(TASK BRIEF)
The lines below starting at the line containing "(** Process state" and ending at the line containing "m; mret (a, w)." are to be repeated exactly, with both ends kept and nothing else added.

═════ INFORMATION GIVEN

(* ===== verification/State.v ===== *)
(** Process state over the Redis client monad: [ST W R A] threads a state of
    type [W] through calls; the state survives an exception of a call only as
    the caller had it, since a raising method returns no new one. *)
From S2P Require Import Prelude Redis Client.

Definition ST (W R A : Type) : Type := W -> M R (A * W).
#[export] Instance ST_ret W R : MRet (ST W R) := fun A a w => mret (a, w).
#[export] Instance ST_bind W R : MBind (ST W R) := fun A B k m w => '(a, w) ← m w; k a w.

Section state.
Context {W R : Type} `{Redis R}.

Definition lift {A} (m : M R A) : ST W R A := fun w => a ← m; mret (a, w).
Definition modify (f : W -> W) : ST W R unit := fun w => mret (tt, f w).
Definition get_world : ST W R W := fun w => mret (w, w).

(** [try: m / except Exception: pass], with [d] for what [m] would return. *)
Definition guarded {A} (d : A) (m : ST W R A) : ST W R A := fun w e =>
  match m w e with
  | (Ret x, e') => (Ret x, e')
  | (Exc, e') => (Ret (d, w), e')
  end.

Lemma guarded_ret {A} (d : A) (m : ST W R A) w (e : renv R) a w' e' :
  m w e = (Ret (a, w'), e') -> guarded d m w e = (Ret (a, w'), e').
Proof. intros Hm. unfold guarded. by rewrite Hm. Qed.

Lemma ST_bind_ret {A B} (m : ST W R A) (k : A -> ST W R B) w (e : renv R) a w' e' :
  m w e = (Ret (a, w'), e') -> (m ≫= k) w e = k a w' e'.
Proof. intros Hm. unfold mbind, ST_bind, M_bind, mbind. by rewrite Hm. Qed.

Lemma lift_ret {A} (m : M R A) w (e : renv R) a e' : m e = (Ret a, e') -> lift m w e = (Ret (a, w), e').
Proof. intros Hm. unfold lift. by erewrite bind_ret by exact Hm. Qed.

(** A computation that returned: its first step returned. *)
Lemma ST_bind_inv {A B} (m : ST W R A) (k : A -> ST W R B) w (e : renv R) b w2 e2 :
  (m ≫= k) w e = (Ret (b, w2), e2) -> exists a w' e', m w e = (Ret (a, w'), e') /\ k a w' e' = (Ret (b, w2), e2).
Proof.
  unfold mbind, ST_bind, M_bind, mbind. destruct (m w e) as [[[a w']|] e']; [|done].
  intros Hk. by exists a, w', e'.
Qed.
End state.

══════════

(YOUR RESPONSE)
(** Process state over the Redis client monad: [ST W R A] threads a state of
    type [W] through calls; the state survives an exception of a call only as
    the caller had it, since a raising method returns no new one. *)
From S2P Require Import Prelude Redis Client.

Definition ST (W R A : Type) : Type := W -> M R (A * W).
#[export] Instance ST_ret W R : MRet (ST W R) := fun A a w => mret (a, w).
#[export] Instance ST_bind W R : MBind (ST W R) := fun A B k m w => '(a, w) ← m w; k a w.

Section state.
Context {W R : Type} `{Redis R}.

Definition lift {A} (m : M R A) : ST W R A := fun w => a ← m; mret (a, w).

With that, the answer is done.